Daphne Marlatt

from Wikipedia, the free encyclopedia

Daphne Marlatt , CM (born July 11, 1942 in Melbourne ) is a Canadian writer and poet from Australia who was instrumental in designing the lyrical avant-garde magazine TISH in her youth and in 2009 with her volume of poetry The Given to the BC Book Prizes belonging Dorothy Livesay Poetry Prize won and the leading feminist is one of authors of their homeland.

Life

The writer was born as Daphne Buckle in Australia. At the age of three she moved to Penang , Malaysia with her parents, Arthur and Edrys Lupprian Buckle, who in turn had English nationality . When she was nine years old, the family moved to British Columbia , Canada . There she attended the University of British Columbia and in the early 1960s she belonged to the circle of young literature students around Fred Wah who helped design the lyrical newsletter magazine TISH . During this time she also developed her own lyrical style and her steadfast feminist perspective. In 1964 she received her Bachelor of Arts from the University of British Columbia and four years later she received her Masters in Comparative Literature from Indiana University .

Shortly before, she had married her husband, Gordon Alan Marlatt, a clinical psychologist. After an extensive trip across the American continent, they settled in Bloomington, Indiana , where they also wrote their first published long work, Frames of a Story (1968).

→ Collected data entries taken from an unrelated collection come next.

(* ===== verification/Prices.v ===== *)
(** * Prices ([src/shared/clients/coingecko/price_client.go], [client.go],
    [src/shared/clients/utils/rate_limited_http_client.go])

    The cache in front of the price service, the service's client and the HTTP client
    that keeps to its rate limit.  The cache lives in a part of the world; HTTP, the
    limiter and JSON are arguments.  The conversion of an amount to dollars is in the file
    UsdValue. *)

From stdpp Require Import pretty.
From S2P Require Import Prelude GoFloat Db Transfer Config World Logic Once GoLib.
From Stdlib Require Import Ascii.
Open Scope Z_scope.

(** ** The cache *)

Record PriceResponse := mkPriceResponse {
  price : float;
  lastUpdated : Z;
}.

Record CachedPriceClient := mkCachedPriceClient {
  cache : gmap string PriceResponse;
  cacheRefreshInterval : Z;
}.

#[export] Instance eta_CachedPriceClient : Eta CachedPriceClient := fun c =>
  mkCachedPriceClient (cache c) (cacheRefreshInterval c).

Definition NewCachedPriceClient (cacheRefreshInterval : Z) : CachedPriceClient :=
  mkCachedPriceClient ∅ cacheRefreshInterval.

Definition cacheKey (coingeckoID currency : string) : string :=
  double_slashes coingeckoID +:+ "/" +:+ double_slashes currency.

Section Cache.
Context {W : Type} {E : Env W} (L : Lens W CachedPriceClient).
Context (internalClient : string -> string -> X W float).

Definition GetSimplePrice (coingeckoID currency : string) : M W float :=
  let key := cacheKey coingeckoID currency in
  let* c := gets L in
  let* kept :=
    match cache c !! key with
    | None => ret None
    | Some response =>
        let* since := Since (lastUpdated response) in
        ret (if bool_decide (cacheRefreshInterval c < since) then None else Some response)
    end in
  match kept with
  | Some response => ret (price response)
  | None =>
      let* p := call (internalClient coingeckoID currency) in
      let* now := Now in
      modify L (fun c => c <| cache := <[key := mkPriceResponse p now]> (cache c) |>) ;;
      ret p
  end.

(** [NoOpPriceClient] *)
Definition NoOp_GetSimplePrice (coingeckoID currency : string) : M W float := ret (float_of_Z 0).
Definition NoOp_GetCoinUsdValue (coingeckoID : string) (decimals amount : Z) : M W (option db.Numeric) := ret None.

End Cache.

(** ** The service *)

Record Response := mkResponse {
  StatusCode : Z;
  RetryAfter : string;
  Body : error + list Z;
}.

Definition StatusOK : Z := 200.
Definition StatusTooManyRequests : Z := 429.

Section Http.
Context {W : Type} {E : Env W} {Request : Type}.
Context (limiter_Wait : X W unit) (client_Do : Request -> X W Response) (sleep : Z -> W -> W).

(** [time.Duration(retryAfter) * time.Second] wraps. *)
Definition waitFor (d : Z) : M W unit := fun s => (Ok tt, mkSys (sleep d (world s)) (tables s) (trace s)).

Definition RateLimited_Do (req : Request) : M W Response :=
  call limiter_Wait ;;
  let* res := call (client_Do req) in
  if negb (bool_decide (StatusCode res = StatusTooManyRequests)) then ret res else
  match strconv_Atoi (RetryAfter res) with
  | None => ret res
  | Some retryAfter => waitFor (to_int64 (retryAfter * Second)) ;; call (client_Do req)
  end.

Context (NewRequest : string -> list (string * string) -> error + Request).
(** [json.Unmarshal] into a map from coins to an object with numbers. *)
Context (UnmarshalPrices : list Z -> error + gmap string (gmap string float)).
Context (baseURL apiKey : string).

Definition Coingecko_GetSimplePrice (coingeckoID currency : string) : M W float :=
  let query := [("ids", coingeckoID); ("vs_currencies", currency)]
               ++ (if bool_decide (apiKey = "") then [] else [("x_cg_pro_api_key", apiKey)]) in
  let* req := of_sum (NewRequest (baseURL +:+ "/simple/price") query) in
  let* res := RateLimited_Do req in
  if negb (bool_decide (StatusCode res = StatusOK)) then fail (ENew "error requesting resource from server") else
  let* jsonBytes := of_sum (Body res) in
  let* prices := of_sum (UnmarshalPrices jsonBytes) in
  match prices !! coingeckoID with
  | None => fail (ENew "failed to return price for coingeckoId")
  | Some fields => ret (default (float_of_Z 0) (fields !! "usd"))
  end.

(** What [date.Format("02-01-2006")] reads of a time. *)
Record date := mkDate { date_day : Z; date_month : Z; date_year : Z }.

Definition pad2 (n : Z) : string := (if bool_decide (n < 10) then "0" else "") +:+ pretty (Z.to_N n).

Definition pad4 (n : Z) : string :=
  (if bool_decide (n < 10) then "000" else if bool_decide (n < 100) then "00"
   else if bool_decide (n < 1000) then "0" else "") +:+ pretty (Z.to_N n).

Definition Format_date (d : date) : string :=
  pad2 (date_day d) +:+ "-" +:+ pad2 (date_month d) +:+ "-" +:+ pad4 (date_year d).

(** [json.Unmarshal] into [HistoricalPriceResponse]: the current prices by currency. *)
Context (UnmarshalHistorical : list Z -> error + gmap string float).

Definition Coingecko_GetHistoricalPrice (coingeckoID currency : string) (d : date) : M W float :=
  let query := [("date", Format_date d)]
               ++ (if bool_decide (apiKey = "") then [] else [("x_cg_pro_api_key", apiKey)]) in
  let* req := of_sum (NewRequest (baseURL +:+ "/coins/" +:+ coingeckoID +:+ "/history") query) in
  let* res := RateLimited_Do req in
  if negb (bool_decide (StatusCode res = StatusOK)) then fail (ENew "error requesting resource from server") else
  let* jsonBytes := of_sum (Body res) in
  let* historicalPrice := of_sum (UnmarshalHistorical jsonBytes) in
  match historicalPrice !! currency with
  | None => fail (ENew "failed to return price for coingeckoId")
  | Some p => ret p
  end.

End Http.

Example Format_date_padded : Format_date (mkDate 2 1 2026) = "02-01-2026".
Proof. vm_compute. reflexivity. Qed.

(** [DefaultRateLimitedHTTPClient]: the interval and the burst of the limiter; a negative
    number of requests is not refused. *)
Definition limiter_settings (requestsPerMinute : Z) : Z * Z :=
  let n := if bool_decide (requestsPerMinute = 0) then 10 else requestsPerMinute in
  (Z.quot Minute n, Z.quot n 2).

(** ** Keys of the cache *)

Lemma double_slashes_inj s : forall s', double_slashes s = double_slashes s' -> s = s'.
Proof.
  induction s as [|a s IH]; intros [|b s'] H.
  - done.
  - destruct b as [[] [] [] [] [] [] [] []]; discriminate H.
  - destruct a as [[] [] [] [] [] [] [] []]; discriminate H.
  - assert (Hd : forall c t, double_slashes (String c t) =
      if Ascii.eqb c "/"%char then String c (String c (double_slashes t)) else String c (double_slashes t))
      by (intros [[] [] [] [] [] [] [] []] t; reflexivity).
    rewrite !Hd in H.
    destruct (Ascii.eqb a "/"%char) eqn:Ea, (Ascii.eqb b "/"%char) eqn:Eb.
    + injection H as -> H. f_equal. by apply IH.
    + injection H as -> H. congruence.
    + injection H as -> H. congruence.
    + injection H as -> H. f_equal. by apply IH.
Qed.

Lemma append_inj_r (s s' t : string) : s +:+ t = s' +:+ t -> s = s'.
Proof.
  intros H. apply (f_equal String.list_ascii_of_string) in H.
  assert (Ha : forall x y, String.list_ascii_of_string (x +:+ y) = String.list_ascii_of_string x ++ String.list_ascii_of_string y).
  { intros x y. induction x as [|c x IH]; [done|]. exact (f_equal (cons c) IH). }
  rewrite !Ha in H. apply app_inv_tail in H.
  by rewrite <- (String.string_of_list_ascii_of_string s), H, String.string_of_list_ascii_of_string.
Qed.

(** For one currency no two coins share a key. *)
Lemma cacheKey_inj currency id id' : cacheKey id currency = cacheKey id' currency -> id = id'.
Proof. intros H. apply append_inj_r in H. by apply double_slashes_inj. Qed.

(** For two currencies they can: doubling the slashes does not separate the parts. *)
Example cacheKey_collision : cacheKey "a/" "b" = cacheKey "a" "/b".
Proof. reflexivity. Qed.

(** ** Freshness *)

Section Fresh.
Context {W : Type} {E : Env W} (L : Lens W CachedPriceClient) `{!Lawful L}.
Context (internalClient : string -> string -> X W float) (currency : string).

(** [time] is what the clock says; it does not run backwards, and neither the clock nor
    the service reaches into the cache. *)
Record price_world (time : W -> Z) : Prop := {
  clock_time : forall w, fst (clock w) = time w;
  clock_forward : forall w, time w <= time (snd (clock w));
  clock_cache : forall w, view L (snd (clock w)) = view L w;
  service_forward : forall id w, time w <= time (snd (internalClient id currency w));
  service_cache : forall id w, view L (snd (internalClient id currency w)) = view L w;
}.

(** [fetched id p t]: the service gave the price [p] of [id], and [t] is the time right
    after. *)
Definition fetched (id : string) (p : float) (t : Z) : Prop :=
  exists w, fst (internalClient id currency w) = inr p /\ t = fst (clock (snd (internalClient id currency w))).

Definition cache_ok (c : CachedPriceClient) : Prop :=
  forall key r, cache c !! key = Some r -> exists id, key = cacheKey id currency /\ fetched id (price r) (lastUpdated r).

(** C37: a price the cache gives was given by the service for that coin, at most the
    refresh interval before the call or during it; an error is the service's own.  The
    cache, used for one currency, stays one of fetched prices, and a failed request leaves
    it as it was. *)
Theorem cached_price_fresh time id s :
  price_world time -> cache_ok (view L (world s)) -> 0 <= cacheRefreshInterval (view L (world s)) < max_int64 ->
  wp (GetSimplePrice L internalClient id currency) (fun r s' =>
    cache_ok (view L (world s')) /\
    match r with
    | Ok p => exists t, fetched id p t /\ time (world s) - cacheRefreshInterval (view L (world s)) <= t
    | Fail e => view L (world s') = view L (world s) /\ exists w, fst (internalClient id currency w) = inl e
    | Panic => False
    end) s.
Proof.
  intros Hw Hok Hint. unfold GetSimplePrice. apply wp_bind, wp_gets.
  assert (Hfetch : forall s1, view L (world s1) = view L (world s) -> time (world s) <= time (world s1) ->
    wp (let* p := call (internalClient id currency) in
        let* now := Now in
        modify L (fun c => c <| cache := <[cacheKey id currency := mkPriceResponse p now]> (cache c) |>) ;;
        ret p) (fun r s' => cache_ok (view L (world s')) /\
    match r with
    | Ok p => exists t, fetched id p t /\ time (world s) - cacheRefreshInterval (view L (world s)) <= t
    | Fail e => view L (world s') = view L (world s) /\ exists w, fst (internalClient id currency w) = inl e
    | Panic => False
    end) s1).
  { intros s1 Hv Hle. apply wp_bind, wp_call. intros r w Hr.
    pose proof (service_cache _ Hw id (world s1)) as Hsv. pose proof (service_forward _ Hw id (world s1)) as Hsf.
    rewrite Hr in Hsv, Hsf. cbn in Hsv, Hsf. destruct r as [e|p].
    { cbn. rewrite Hsv, Hv. split; [done|]. split; [done|]. exists (world s1). by rewrite Hr. }
    apply wp_bind, wp_Now. cbn [world]. intros now w' Hc. apply wp_bind, wp_modify, wp_ret. cbn [world].
    rewrite view_set. pose proof (clock_cache _ Hw w) as Hcc. pose proof (clock_time _ Hw w) as Hct.
    rewrite Hc in Hcc, Hct. cbn in Hcc, Hct. rewrite Hcc, Hsv, Hv.
    assert (Hf : fetched id p now) by (exists (world s1); rewrite Hr; cbn; by rewrite Hc).
    split; [|exists now; split; [done | lia]].
    intros key r Hk. cbn in Hk. apply lookup_insert_Some in Hk as [[<- <-]|[_ Hk]]; [by exists id | by apply Hok]. }
  destruct (cache (view L (world s)) !! cacheKey id currency) as [response|] eqn:Ek.
  - apply wp_bind, wp_bind. unfold Since. apply wp_bind, wp_Now. intros now w Hc. apply wp_ret, wp_ret. cbn beta iota.
    pose proof (clock_cache _ Hw (world s)) as Hcc. pose proof (clock_time _ Hw (world s)) as Hct.
    pose proof (clock_forward _ Hw (world s)) as Hcf. rewrite Hc in Hcc, Hct, Hcf. cbn in Hcc, Hct, Hcf.
    case_bool_decide as Hs; [by apply Hfetch|]. apply wp_ret. cbn [world]. rewrite Hcc. split; [done|].
    destruct (Hok _ _ Ek) as (id' & Hid & Hf). apply cacheKey_inj in Hid. subst id'.
    exists (lastUpdated response). split; [done|]. unfold time_Sub in Hs. unfold max_int64, min_int64 in *. lia.
  - apply wp_bind, wp_ret. apply Hfetch; [done | lia].
Qed.

End Fresh.

(** A single request per minute leaves no burst, so that the limiter admits none. *)
Example limiter_of_one : limiter_settings 1 = (Minute, 0).
Proof. reflexivity. Qed.

(** ** The theorem at work *)

Module PriceExamples.

Definition pworld : Type := Z * CachedPriceClient.
Definition price_lens : Lens pworld CachedPriceClient := mkLens snd (fun c w => (w.1, c)).

#[export] Instance price_lens_lawful : Lawful price_lens.
Proof. by split; intros; try destruct w. Qed.

Definition penv : Env pworld := {|
  clock := fun w => (w.1, (w.1 + Second, w.2));
  db_exec := fun w => (inr w.1, w);
  tx_begin := fun w => (inr tt, w);
  tx_commit := fun w => (Committed, w);
  tx_rollback := fun w => (inr tt, w);
  clients := ∅;
  RelayByTx := fun _ w => (inl (ENew "unavailable"), w);
  priceClient := None;
  cfg := NewConfigReader (mkConfig (mkPostgresConfig "h" "5432" "db" false "") [] "" ":1" (mkCoingeckoConfig "" 0 "" 0)
           (mkIBCV2ProofAPIConfig "" false) no_signing);
|}.

(** A service whose price is the time. *)
Definition service (id currency : string) : X pworld float := fun w => (inr (float_of_Z w.1), w).

(** A price fetched at second 5, asked for at second 8 with an interval of a minute. *)
Definition kept : pworld :=
  (8 * Second, mkCachedPriceClient {[ cacheKey "cosmos" "usd" := mkPriceResponse (float_of_Z (5 * Second)) (5 * Second) ]} Minute).

Lemma cached_price_fresh_witness :
  fst (GetSimplePrice (E:=penv) price_lens service "cosmos" "usd" (mkSys kept db.empty_DB [])) = Ok (float_of_Z (5 * Second)) /\
  exists t, fetched (E:=penv) service "usd" "cosmos" (float_of_Z (5 * Second)) t /\ 8 * Second - Minute <= t.
Proof.
  split; [vm_compute; reflexivity|].
  assert (Hw : price_world (E:=penv) price_lens service "usd" fst).
  { split; try done; intros; cbn; unfold Second, Millisecond, Microsecond; lia. }
  assert (Hok : cache_ok (E:=penv) service "usd" (view price_lens kept)).
  { intros key r Hk. cbn [kept price_lens view snd cache] in Hk. apply lookup_singleton_Some in Hk as [<- <-].
    exists "cosmos". split; [done|]. exists (5 * Second, NewCachedPriceClient 0). done. }
  pose proof (cached_price_fresh (E:=penv) price_lens service "usd" fst "cosmos" (mkSys kept db.empty_DB []) Hw Hok
    ltac:(vm_compute; split; [discriminate | reflexivity])) as H.
  unfold wp in H. replace (fst (GetSimplePrice (E:=penv) price_lens service "cosmos" "usd" (mkSys kept db.empty_DB [])))
    with (Ok (float_of_Z (5 * Second))) in H by (vm_compute; reflexivity).
  exact (proj2 H).
Defined.

End PriceExamples.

In 1969 she published leaf leaf / s , a collection of short poems. Two years later she published Rings , a compilation of poems about pregnancy, childbirth and early parenting. She began teaching creative writing and literature at Capilano College and also edited The Capilano Review . In 1972 Vancouver Poems came out. She published one of her best-known works, Steveston , illustrated with photographs by Robert Minden , in 1974. Steveston is about a small fishing village whose relationships were influenced by the fact that it was used as an internment camp for Canadians of Japanese descent during World War II .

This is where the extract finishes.